Please note that libm is not built into libfxcg. I have a modified version of uClibc that I can build libm from and install the sources to my cross-compiling setup.
gbl08ma wrote:
I believe you put pretty much all of the prototypes in the fxcg folder, and those you didn't I put already and are in my fork... I'll go checking which are missing, add them and then push the changes to my fork so I can submit a pull request.
Bumping this.

I take issue with a few things in your changes, mostly related to naming and a few choices of header. I cherry-picked the changes that are okay, but I'd like the things I commented on to be fixed before I pull those.
I'd just like to know how to name TScrollbar since you feel that name is too C++ish. "Scrollbar" is already used, it's a syscall name (unless we rename it and all its friends to DrawScrollbar or something similar?).
I, personally I'm out of ideas for other names (that TScrollbar name was given by Simon L. and later used by AHelper IIRC).
gbl08ma wrote:
I'd just like to know how to name TScrollbar since you feel that name is too C++ish. "Scrollbar" is already used, it's a syscall name (unless we rename it and all its friends to DrawScrollbar or something similar?).
Simply lower-case 'scrollbar'. There's no name collision because it's a struct, and we're not typedef'ing it. This is the pattern you see in POSIX, with things like the 'stat' struct.
From what I see TScrollbar is being typedef'ed... I see "typedef struct { ... } TScrollbar;".
If it is, change it so it's not. Neither TShapeProps (display_shape?) nor TBdispFillArea (display_fill?) are typedef'd.
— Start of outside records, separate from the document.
(** * pers: a persistent key/value daemon behind two named pipes

    Shallow embedding of [src/pers.cpp]: the liveness check
    [is_daemon_running], the serving loop of [daemon_main] with its
    command processor, and the client call [send_request].

    [std::string] is a Rocq [string] (a sequence of 8-bit characters),
    [std::unordered_map<std::string, std::string>] is a [gmap string string],
    [size_t] and [int] are [Z] with their wrap-around written out, and a
    C++ exception that nobody catches is the [Throw] case of [result]. *)

From Stdlib Require Import ZArith Ascii String List Lia Bool.
From stdpp Require Import base tactics option gmap strings pretty.

Local Open Scope string_scope.
Local Open Scope Z_scope.

(** ** Exceptions *)

Inductive exn := out_of_range.

Inductive result (A : Type) :=
| Ok (a : A)
| Throw (e : exn).
Arguments Ok {A} a.
Arguments Throw {A} e.

Global Instance result_ret : MRet result := fun A a => Ok a.

Global Instance result_bind : MBind result := fun A B k r =>
  match r with
  | Ok a => k a
  | Throw e => Throw e
  end.

(** ** [std::string] *)

Module StdString.

Definition NUL : ascii := "000"%char.
Definition TAB : ascii := "009"%char.
Definition LF : ascii := "010"%char.
Definition VT : ascii := "011"%char.
Definition FF : ascii := "012"%char.
Definition CR : ascii := "013"%char.
Definition SP : ascii := " "%char.

(** The newline as a one-character string, for ["...\n"] literals. *)
Definition nl : string := String LF "".

(** The first [n] characters (all of [s] when it is shorter), and the
    rest; counts are [Z], as [size_t] values reach [2 ^ 64 - 1]. *)
Fixpoint take (n : Z) (s : string) : string :=
  match s with
  | "" => ""
  | String c s' => if n <=? 0 then "" else String c (take (n - 1) s')
  end.

Fixpoint drop (n : Z) (s : string) : string :=
  match s with
  | "" => ""
  | String _ s' => if n <=? 0 then s else drop (n - 1) s'
  end.

(** [size_t] is 64 bits wide; [npos] is its largest value. *)
Definition size_t_wrap (z : Z) : Z := z mod 2 ^ 64.
Definition npos : Z := 2 ^ 64 - 1.

(** [s.substr(pos, n)]: throws [std::out_of_range] when [pos > size()],
    and otherwise copies at most [n] characters from [pos]. *)
Definition substr (s : string) (pos n : Z) : result string :=
  if Z.of_nat (String.length s) <? pos then Throw out_of_range
  else Ok (take n (drop pos s)).

(** [s.substr(pos)], the count defaulting to [npos]. *)
Definition substr_from (s : string) (pos : Z) : result string :=
  substr s pos npos.

(** [s.erase(pos)]: throws when [pos > size()], else keeps the first
    [pos] characters. *)
Definition erase (s : string) (pos : Z) : result string :=
  if Z.of_nat (String.length s) <? pos then Throw out_of_range
  else Ok (take pos s).

Fixpoint mem (c : ascii) (set : string) : bool :=
  match set with
  | "" => false
  | String x set' => Ascii.eqb c x || mem c set'
  end.

(** Index of the last character of [s] that is not in [set], if any. *)
Fixpoint last_not_of (s set : string) : option nat :=
  match s with
  | "" => None
  | String c s' =>
      match last_not_of s' set with
      | Some i => Some (S i)
      | None => if mem c set then None else Some O
      end
  end.

(** [s.find_last_not_of(set)], a [size_t]: [npos] when every character
    of [s] is in [set]. *)
Definition find_last_not_of (s set : string) : Z :=
  match last_not_of s set with
  | Some i => Z.of_nat i
  | None => npos
  end.

(** [std::string(buffer)] for a NUL-terminated buffer: the characters
    before the first NUL. *)
Fixpoint c_str (s : string) : string :=
  match s with
  | "" => ""
  | String c s' => if Ascii.eqb c NUL then "" else String c (c_str s')
  end.

(** [std::to_string] on an integer: decimal digits, ["-"] in front of a
    negative number. *)
Definition to_string (z : Z) : string := pretty z.

End StdString.

(** ** [std::istringstream] and [std::ifstream]: formatted extraction *)

Module IStream.
Import StdString.

(** The unread characters and the two state bits the code depends on. *)
Record istream := {
  buf : string;
  eofbit : bool;
  failbit : bool
}.

Definition open_on (s : string) : istream :=
  {| buf := s; eofbit := false; failbit := false |}.

(** A stream whose file could not be opened. *)
Definition failed : istream :=
  {| buf := ""; eofbit := false; failbit := true |}.

Definition good (i : istream) : bool := negb (eofbit i) && negb (failbit i).

(** [static_cast<bool>(stream)] is [!fail()]. *)
Definition to_bool (i : istream) : bool := negb (failbit i).

(** [std::isspace] in the "C" locale. *)
Definition isspace (c : ascii) : bool :=
  Ascii.eqb c SP || Ascii.eqb c TAB || Ascii.eqb c LF
  || Ascii.eqb c VT || Ascii.eqb c FF || Ascii.eqb c CR.

Fixpoint skipws (s : string) : string :=
  match s with
  | "" => ""
  | String c s' => if isspace c then skipws s' else s
  end.

(** The longest prefix without whitespace, and what follows it. *)
Fixpoint token (s : string) : string * string :=
  match s with
  | "" => ("", "")
  | String c s' =>
      if isspace c then ("", s)
      else let (t, r) := token s' in (String c t, r)
  end.

Definition is_empty (s : string) : bool :=
  match s with "" => true | _ => false end.

(** [is >> str] for a [std::string]. The sentry skips whitespace and
    fails (leaving [str] alone) on a stream that is not good or that ends
    before a character is found; then characters are taken up to the next
    whitespace or the end of input. *)
Definition extract_string (i : istream) (str : string) : istream * string :=
  if negb (good i) then
    ({| buf := buf i; eofbit := eofbit i; failbit := true |}, str)
  else
    let s := skipws (buf i) in
    if is_empty s then
      ({| buf := ""; eofbit := true; failbit := true |}, str)
    else
      let (t, r) := token s in
      ({| buf := r; eofbit := is_empty r; failbit := is_empty t |}, t).

(** The characters before the first line feed, and what follows that line
    feed when there is one. *)
Fixpoint line (s : string) : string * option string :=
  match s with
  | "" => ("", None)
  | String c s' =>
      if Ascii.eqb c LF then ("", Some s')
      else let (l, r) := line s' in (String c l, r)
  end.

(** [std::getline(is, str)]. The sentry does not skip whitespace. The
    delimiter is taken from the stream and dropped; [failbit] is set only
    when nothing at all was taken. *)
Definition getline (i : istream) (str : string) : istream * string :=
  if negb (good i) then
    ({| buf := buf i; eofbit := eofbit i; failbit := true |}, str)
  else
    match line (buf i) with
    | (l, Some r) => ({| buf := r; eofbit := false; failbit := false |}, l)
    | (l, None) => ({| buf := ""; eofbit := true; failbit := is_empty l |}, l)
    end.

Definition isdigit (c : ascii) : bool :=
  let n := N_of_ascii c in ((48 <=? n) && (n <=? 57))%N.

Definition digit_value (c : ascii) : Z := Z.of_N (N_of_ascii c) - 48.

Fixpoint digits (s : string) (acc : Z) : Z * string * bool :=
  match s with
  | "" => (acc, "", false)
  | String c s' =>
      if isdigit c then
        let '(v, r, _) := digits s' (10 * acc + digit_value c) in (v, r, true)
      else (acc, s, false)
  end.

Definition INT_MAX : Z := 2 ^ 31 - 1.
Definition INT_MIN : Z := - 2 ^ 31.
(** * dxf-viewer: the DXF parser and the canvas renderer

    A shallow embedding of [src/dxf/types.ts], [src/dxf/parser.ts] and
    [src/dxf/renderer.ts], and of the handlers of [src/dxf-view.ts] and
    [src/settings.ts] that change the state of a view and the settings.

    Modelling conventions, used throughout:
    - a JavaScript [number] that the program computes with is a real
      number ([R]); IEEE-754 rounding, overflow and signed zero are not
      represented.  The result of [Number.parseFloat], which may be [NaN]
      or an infinity, has its own type [JsNumber].  Theorems over this
      reading are identities and inequalities of the exact values: the
      program meets them up to the rounding of binary64;
    - where rounding decides what the program does (a tolerance, a count
      taken with [Math.ceil], a test for zero, a loop counter), the
      functions are embedded a second time in [Binary64], over the
      primitive binary64 numbers ([float]), and the loop counters of
      [drawGrid] are integers rounded to binary64;
    - an integer-valued [number] (a group code, an array index, a segment
      count) is a [Z] or a [nat];
    - a JavaScript string is a [string], one [ascii] per code unit (the
      code units below 256);
    - an array is a [list]; [a[i]] is [nth_error a i], [undefined] is [None];
    - a [while] or [for] loop whose cursor jumps is a [Fixpoint] on a
      variant ([length - cursor]); reaching variant [0] is the loop's own
      exit test;
    - drawing is the list of the calls made on the 2D context, in order;
    - a handler of the view is a function from the fields of the view to
      the fields after it; rendering does not change them. *)

From Stdlib Require Import Reals Lra Lia ZArith List String Ascii Bool Arith.
From Stdlib Require Import Permutation.
From Stdlib Require Floats.
Import ListNotations.

Open Scope R_scope.

Set Warnings "-inexact-float".

(** ** types.ts *)

Module Types.

Record DxfPoint := mkPoint { x : R; y : R }.

(** [end] is a keyword of Rocq: the field is [end_]. *)
Record DxfLineEntity := mkLine { start : DxfPoint; end_ : DxfPoint }.

(** [center] and [radius], which name the fields of [DxfArcEntity] below. *)
Record DxfCircleEntity := mkCircle { circleCenter : DxfPoint; circleRadius : R }.

Record DxfArcEntity := mkArc {
  center : DxfPoint;
  radius : R;
  startAngleDeg : R;
  endAngleDeg : R
}.

Record DxfPolylineEntity := mkPolyline { points : list DxfPoint; closed : bool }.
(* ===== verification/Settings.v ===== *)
(** * Settings of the daemon and of replistore

    [dtrd/src/common/settings.rs] and [replistore/src/common/settings.rs]: defaults
    that environment variables override.  [env] is [env::var]: the value of a
    variable that is set to text. *)
From S2P Require Import Prelude RustStr.

(** [if let Ok(setting) = env::var(name) { field = setting }]. *)
Definition or_env (env : bytes → option bytes) (name : bytes) (dflt : bytes) : bytes :=
  default dflt (env name).
Definition or_env_some (env : bytes → option bytes) (name : bytes) (dflt : option bytes) : option bytes :=
  match env name with Some v => Some v | None => dflt end.

Module DtrdSettings.
Record Settings := {
  my_node_id : bytes;
  tcpcl_listen_address : bytes;
  grpc_clientapi_address : bytes;
  bundle_storage_path : bytes;
  tcpcl_certificate_path : option bytes;
  tcpcl_key_path : option bytes;
  tcpcl_trusted_certs_path : option bytes;
  tokio_tracing_port : option bytes;
}.

Definition Settings_default : Settings := {|
  my_node_id := str "dtn://defaultnodeid";
  tcpcl_listen_address := str "[::1]:4556";
  grpc_clientapi_address := str "[::1]:50051";
  bundle_storage_path := str "/tmp";
  tcpcl_certificate_path := None;
  tcpcl_key_path := None;
  tcpcl_trusted_certs_path := None;
  tokio_tracing_port := None;
|}.

Definition from_env (env : bytes → option bytes) : Settings :=
  let s := Settings_default in {|
  my_node_id := or_env env (str "NODE_ID") (my_node_id s);
  tcpcl_listen_address := or_env env (str "TCPCL_LISTEN_ADDRESS") (tcpcl_listen_address s);
  grpc_clientapi_address := or_env env (str "GRPC_CLIENTAPI_ADDRESS") (grpc_clientapi_address s);
  bundle_storage_path := or_env env (str "BUNDLE_STORAGE_PATH") (bundle_storage_path s);
  tcpcl_certificate_path := or_env_some env (str "TCPCL_CERTIFICATE_PATH") (tcpcl_certificate_path s);
  tcpcl_key_path := or_env_some env (str "TCPCL_KEY_PATH") (tcpcl_key_path s);
  tcpcl_trusted_certs_path :=
    or_env_some env (str "TCPCL_TRUSTED_CERTS_PATH") (tcpcl_trusted_certs_path s);
  tokio_tracing_port := or_env_some env (str "TOKIO_TRACING_PORT") (tokio_tracing_port s);
|}.
End DtrdSettings.

Module ReplistoreSettings.
Record Settings := {
  tokio_tracing_port : option bytes;
  dtrd_url : bytes;
  dtn_endpoint : bytes;
  repl_target : bytes;
  storage_dir : bytes;
  s3_port : Z;
}.

Definition Settings_default : Settings := {|
  tokio_tracing_port := None;
  dtrd_url := str "http://localhost:50051";
  dtn_endpoint := str "dtn://defaultnodeid/myendpoint";
  repl_target := str "dtn://defaultnodeid/myotherendpoint";
  storage_dir := str "/tmp/replistore";
  s3_port := 8080;
|}.

(** [s.parse::<u16>()]: the digits are read like those of a [u64], in range. *)
Definition parse_u16 (s : bytes) : option Z :=
  z ← parse_u64 s; if z <? 2 ^ 16 then Some z else None.

Definition from_env {E} (env : bytes → option bytes) : outcome E Settings :=
  let s := Settings_default in
  port ← match env (str "S3_PORT") with
         | Some setting => unwrap (parse_u16 setting)
         | None => Ok (s3_port s)
         end;
  Ok {|
    tokio_tracing_port := or_env_some env (str "TOKIO_TRACING_PORT") (tokio_tracing_port s);
    dtrd_url := or_env env (str "DTRD_URL") (dtrd_url s);
    dtn_endpoint := or_env env (str "DTN_ENDPOINT") (dtn_endpoint s);
    repl_target := or_env env (str "REPL_TARGET") (repl_target s);
    storage_dir := or_env env (str "REPLISTORE_DIR") (storage_dir s);
    s3_port := port;
  |}.
End ReplistoreSettings.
Examining those two, I also see the structs were defined but aren't used anywhere. I assume the nearby syscalls such as Bdisp_ShapeBase take pointers to such structs (given the void * parameters I see), so those prototypes should be updated to be pointers to the necessary structs.
Tari wrote:
If it is, change it so it's not. Neither TShapeProps (display_shape?) nor TBdispFillArea (display_fill?) are typedef'd.

Examining those two, I also see the structs were defined but aren't used anywhere. I assume the nearby syscalls such as Bdisp_ShapeBase take pointers to such structs (given the void * parameters I see), so those prototypes should be updated to be pointers to the necessary structs.


That was I was going to do... So we need to typedef TShapeProps/display_shape and TBdispFillArea/display_fill, right (otherwise the headers won't compile)?
No, don't typedef any of them. Just qualify them as structs where necessary.
For example:
Code:
struct display_fill {
    int x1;
    int y1;
    int x2;
    int y2;
    unsigned char mode;
};

struct display_shape {
   int dx;
   int dy;
   int wx;
   int wy;
   int color;
   struct display_fill saved;
};

void Bdisp_ShapeBase(unsigned char *work, struct display_shape *shape, int color, int line_width, int zero1, int zero2);
Ah! I understood it now. I'll make the necessary changes and push them to my libfxcg fork.